WASHINGTON — The top Democrat on the House Intelligence Committee said Thursday that he wants the panel to re-interview Trump supporter and Blackwater security firm founder Erik Prince and serve former Trump campaign manager Corey Lewandowski with a subpoena for his complete testimony.
Rep. Adam Schiff, Calif., said he wants to determine whether Prince lied to the panel about a meeting last year in the Seychelles that evidence suggests was an effort to establish a back channel between the incoming Trump administration and the Kremlin. He wants the panel to also speak with George Nader, a Lebanese American businessman who helped organize the meeting in the Seychelles, as his reported version of events “is obviously at odds with” what Prince told the panel in November.
Schiff also told reporters that the panel should issue a subpoena for Lewandowski, who refused to answer questions about what he knew of President Donald Trump’s discussions, including those leading to the firing of former FBI Director James B. Comey and the misleading statement issued to explain Donald Trump Jr.’s participation in a June 2016 meeting with a Russian lawyer in Trump Tower.
“Witnesses don’t get to pick and choose when it comes to very relevant testimony to our investigation,” Schiff said.
But Republicans on the committee do not appear to share Schiff’s urgency, either to subpoena Lewandowski or to hold additional interviews with Nader and Prince. Rep. K. Michael Conaway, R-Texas, who is running the panel’s Russia probe, declined to comment Thursday about whether he would call Nader or Prince for an interview. On Wednesday, Conaway told reporters that “I don’t have a clue who George Nader is.”
Nader has been cooperating with special counsel Robert Mueller’s investigators. They have interviewed a witness who said a January 2017 meeting in the Seychelles between Prince and Russian Direct Investment Fund chief Kirill Dmitriev, brokered by the United Arab Emirates, was set up so that the incoming Trump administration and the Russian government could discuss U.S.-Russian relations, according to people familiar with the matter.
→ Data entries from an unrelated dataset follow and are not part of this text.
(** The records of a whole subtree. *)
Fixpoint skipped_records (it : AstNode) : list SkippedRecord :=
  match it with
  | mkNode _ _ _ ms _ _ _ =>
      (handler_skipped it
       ++ (fix go (l : list AstNode) : list SkippedRecord :=
             match l with
             | [] => []
             | m :: l' => (skipped_records m ++ go l')%list
             end) ms)%list
  end.

(** Every node of the tree has a kind of the registry. *)
Definition registered (n : AstNode) : bool :=
  match kind_functions (kind n) with Some _ => true | None => false end.

Definition all_registered (it : AstNode) : bool :=
  forallb registered (subnodes it).

(** [extends self self' ls rs]: [self'] is [self] with the fragments [ls]
    and the records [rs] appended, and the same stack. *)
Definition extends (self self' : bind) (ls : list string)
    (rs : list SkippedRecord) : Prop :=
  _state_stack self' = _state_stack self
  /\ _linelist self' = (_linelist self ++ ls)%list
  /\ _skipped self' = (_skipped self ++ rs)%list
  /\ _inclusion_list self' = _inclusion_list self.

(** The frame pushed on entry to a node. *)
Definition frame_of (it : AstNode) : ScopeFrame :=
  {| frame_kind := kind it; frame_name := name it; frame_depth := depth it |}.

(** The object after the first two steps of [handle_node]. *)
Definition enter (it : AstNode) (self : bind) : bind :=
  set_state_stack (_state_stack self ++ [frame_of it])%list (set_item it self).

(** The first line of the output. *)
Definition include_line (filename : string) : string :=
  "#include <" ++ filename ++ ">".

(** The list returned by [handle_final] for the fragments [ls]. *)
Definition assemble (filename module_name : string) (ls : list string)
  : list string :=
  ((include_line filename :: _initial_pybind_lines)
     ++ open_module module_name ls ++ ["}"])%list.

(** The file name that [generate] passes on: what follows the last [/]. *)
Definition filename_of (root : AstNode) : string :=
  last (PyStr.split (name root) "/"%char) EmptyString.

(* ================================================================== *)
(** ** Concrete trees *)

Module Trees.

(** The root of a header [file.hpp] with the given declarations. *)
Definition unit_of (ms : list AstNode) : AstNode :=
  mkNode "TRANSLATION_UNIT" "/tmp/file.hpp" EmptyString ms 0 0 0.

(** [class A {};] and [struct A {};] *)
Definition class_A : AstNode :=
  mkNode "CLASS_DECL" "A" EmptyString [] 1 1 7.
Definition struct_A : AstNode :=
  mkNode "STRUCT_DECL" "A" EmptyString [] 1 1 8.

(** [enum E {};]: the registry has no key [ENUM_DECL]. *)
Definition enum_E : AstNode :=
  mkNode "ENUM_DECL" "E" EmptyString [] 1 1 6.

(** A friend declaration at line 3, column 7. *)
Definition friend_f : AstNode :=
  mkNode "FRIEND_DECL" "f" EmptyString [] 1 3 7.

(** [struct S { Foo x; };]: the field has a type reference as member. *)
Definition field_x_of_Foo : AstNode :=
  mkNode "FIELD_DECL" "x" "Record"
    [mkNode "TYPE_REF" "struct Foo" "Record" [] 3 2 12] 2 2 16.
Definition struct_S_with_Foo : AstNode :=
  mkNode "STRUCT_DECL" "S" EmptyString [field_x_of_Foo] 1 1 8.

(** [inline void f() { struct L {}; }]: a struct declared in the body of
    a function. *)
Definition struct_L : AstNode :=
  mkNode "STRUCT_DECL" "L" EmptyString [] 4 1 26.
Definition function_f : AstNode :=
  mkNode "FUNCTION_DECL" "f" "FunctionProto"
    [mkNode "COMPOUND_STMT" EmptyString EmptyString
       [mkNode "DECL_STMT" EmptyString EmptyString [struct_L] 3 1 19]
       2 1 17]
    1 1 13.

(** [struct S { union { struct { int a; int b; }; }; };] *)
Definition struct_S_anonymous : AstNode :=
  mkNode "STRUCT_DECL" "S" EmptyString
    [mkNode "ANONYMOUS_UNION_DECL" EmptyString EmptyString
       [mkNode "ANONYMOUS_STRUCT_DECL" EmptyString EmptyString
          [mkNode "FIELD_DECL" "a" "Int" [] 4 1 33;
           mkNode "FIELD_DECL" "b" "Int" [] 4 1 40] 3 1 20] 2 1 12]
    1 1 8.

(** [struct S { struct T { int x; }; };]: a named struct inside a struct. *)
Definition struct_T : AstNode :=
  mkNode "STRUCT_DECL" "T" EmptyString
    [mkNode "FIELD_DECL" "x" "Int" [] 3 1 27] 2 1 19.
Definition struct_S_nested : AstNode :=
  mkNode "STRUCT_DECL" "S" EmptyString [struct_T] 1 1 8.

(** A struct with one method of the given name, declared at line 2. *)
Definition method_named (x : string) : AstNode :=
  mkNode "CXX_METHOD" x "FunctionProto" [] 2 2 8.
Definition struct_S_method (x : string) : AstNode :=
  mkNode "STRUCT_DECL" "S" EmptyString [method_named x] 1 1 8.

(** [struct S { void m(); int f; };]: the method comes first. *)
Definition struct_S_method_then_field : AstNode :=
  mkNode "STRUCT_DECL" "S" EmptyString
    [mkNode "CXX_METHOD" "m" "FunctionProto" [] 2 2 8;
     mkNode "FIELD_DECL" "f" "Int" [] 2 3 7]
    1 1 8.

(** [struct S { union { int a; }; void m(); int f; };] *)
Definition struct_S_union_method_field : AstNode :=
mkNode "STRUCT_DECL" "S" EmptyString
  [mkNode "ANONYMOUS_UNION_DECL" EmptyString EmptyString
     [mkNode "FIELD_DECL" "a" "Int" [] 3 2 17] 2 2 3;
   mkNode "CXX_METHOD" "m" "FunctionProto" [] 2 3 8;
   mkNode "FIELD_DECL" "f" "Int" [] 2 4 7]
  1 1 8.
Prince told the House Intelligence Committee that he had met Dmitriev in the Seychelles by chance, and that he was not representing the Trump administration.
Schiff did not accuse Prince of lying, but said the interviews were necessary “so we can determine which account is accurate.” He added that the panel is waiting for Prince to provide documents to the committee they had requested.
GOP members of the committee have been pressing leaders to bring the panel’s Russia investigation to a close and issue a report that Democratic members are not likely to endorse. Republican members of the panel have begun writing their report.
The committee has been struggling with the administration over certain Trump affiliates refusing to answer questions about the transition period and the administration that are not preapproved by the White House. Efforts to issue a contempt citation for former White House strategist and Trump campaign manager Stephen K. Bannon have flagged, as Republicans back away from their earlier zeal to force Bannon to be more forthcoming under a subpoena; Democrats have argued that witnesses like Lewandowski and former communications director Hope Hicks should also be served with subpoenas for refusing to answer some similar questions.
“There is really no way to distinguish these witnesses except that some are in favor and some are out of favor with the White House,” Schiff said Thursday.
Schiff also acknowledged that interviewing Nader possibly rests on securing permission from the investigators in Mueller’s probe — permission the panel has not yet requested. To date, the intelligence panel has not had luck scheduling interviews with witnesses who are already cooperating with the Mueller investigation. But Schiff made a public plea for why that standard should change.
“The special counsel’s obligation is to find out what laws have been broken and decide who should be prosecuted,” Schiff said. “It’s not the special counsel’s responsibility to tell the country what happened.”